Their Griot salad (Griot being a Haitian dish consisting of pork shoulder marinated in citrus, first braised and then fried) showcases the complexity of flavours, preparation, and techniques involved in Caribbean cuisine. It’s also a dish able to rival any haute-cuisine recipes found in high-dining restaurants.
Advice for Success
For a restaurant that loves and thrives on the interaction it has with its community, Palme saw a slowing of business and walk-in traffic during the pandemic. However, Alerte notes that adopting social media and delivery apps not only helped them to “put bread on the table”, but also assisted them with expanding their exposure and visibility to a wider clientele and audience.

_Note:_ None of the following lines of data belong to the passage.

(** The prompt on three lines of input, the first of them an accepted
    URL: an empty directory line takes the persisted directory or the
    platform default, an empty quality line takes the persisted quality
    or 1080p, and the quality is lowered and coerced to a label.  The
    three lines are consumed and the three prompts are written. *)
Theorem interactive_prompt_defaults (m : gmap string pyval) (w : world)
    (good dline qline qraw u : string) (rest : list string) :
  stdin w = good :: dline :: qline :: rest ->
  normalize_url E (strip good) = Ok (Some u) ->
  py_makedirs E
    (str_or (strip dline)
       (default (PStr (path_join E (home_dir E) "Downloads"))
          (m !! "download_location"))) = Ok tt ->
  str_or (strip qline) (default (PStr "1080p") (m !! "quality")) = PStr qraw ->
  _interactive_prompt E (PDict m) w
  = (Ok (Some (u,
               str_or (strip dline)
                 (default (PStr (path_join E (home_dir E) "Downloads"))
                    (m !! "download_location")),
               coerce_quality (lower qraw))),
     {| config_file := config_file w;
        stdout :=
          (stdout w ++ prompt_header
             ++ ["Video URL: ";
                 ("Download directory ["
                    ++ py_str E (default (PStr (path_join E (home_dir E) "Downloads"))
                                   (m !! "download_location"))
                    ++ "]: ")%string;
                 ("Available qualities: 2160p, 1440p, 1080p, 720p, 480p, 360p, best"
                    ++ NL)%string;
                 ("Quality [" ++ py_str E (default (PStr "1080p") (m !! "quality"))
                    ++ "]: ")%string])%list;
        stderr := stderr w; stdin := rest |}).
Proof. apply interactive_prompt_three_lines. Qed.

Lemma interactive_prompt_no_directory (m : gmap string pyval) (w : world)
    (good dline u : string) (rest : list string) (e : exn) :
  stdin w = good :: dline :: rest ->
  normalize_url E (strip good) = Ok (Some u) ->
  py_makedirs E
    (str_or (strip dline)
       (default (PStr (path_join E (home_dir E) "Downloads"))
          (m !! "download_location"))) = Raise e ->
  _interactive_prompt E (PDict m) w
  = (Ok None,
     {| config_file := config_file w;
        stdout :=
          (stdout w ++ prompt_header
             ++ ["Video URL: ";
                 ("Download directory ["
                    ++ py_str E (default (PStr (path_join E (home_dir E) "Downloads"))
                                   (m !! "download_location"))
                    ++ "]: ")%string;
                 (("Invalid directory '"
                     ++ py_str E
                          (str_or (strip dline)
                             (default (PStr (path_join E (home_dir E) "Downloads"))
                                (m !! "download_location")))
                     ++ "': " ++ exn_msg e) ++ NL)%string])%list;
        stderr := stderr w; stdin := rest |}).
Proof.
  intros Hin Hgood Hmk. unfold _interactive_prompt.
  unfold mbind at 1, print at 1, write_stdout at 1.
  unfold mbind at 1, print at 1, write_stdout at 1.
  unfold mbind at 1.
  set (w1 := {| config_file := _ |}).
  assert (Hin1 : stdin w1 = ([] ++ good :: dline :: rest)%list) by exact Hin.
  rewrite (prompt_url_first_valid_eq [] _ good u w1 Hin1 ltac:(constructor) Hgood).
  unfold mbind at 1, lift at 1, default_download_dir. cbn [py_get].
  unfold mbind at 1. rewrite input_reads. cbn [stdin].
  unfold mbind at 1, try_catch at 1, mbind at 1, lift at 1. rewrite Hmk.
  unfold mbind at 1, print at 1, write_stdout at 1. unfold ret.
  subst w1. cbn [config_file stdout stderr stdin]. unfold prompt_header, reprompts.
  cbn [map concat]. rewrite <- !app_assoc. reflexivity.
Qed.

They now deliver to neighbourhoods that otherwise would never pass by their restaurant. Millaire-LaFleur notes “…the delivery apps were a huge help in making a ‘first introduction’ for us to a broader spectrum of clients. With our online orders presence, once we reopened after the first wave, we had a lot of people come in saying ‘Hey, I’ve been eating your food religiously in takeout or online delivery but now I can come and eat at your restaurant.’”
Believing in Your Dream
Millaire-LaFleur says her advice for new restaurants lies in “selling yourself and your idea to a lot of people for people to understand your concepts, mission, or your vision. And if it has to do with your culture and understanding who you are, not to give up on that dream to explain what it is, but to find new ways of selling it and yourself.”
“If they don’t understand it, don’t give up but find new ways of selling yourself. Don’t let someone that closed the door on you stop you from going forward. Because it just means that they didn’t understand what you were trying to accomplish. It just proves that you need to keep on going because people are not aware of something that you think is important. Never give up.”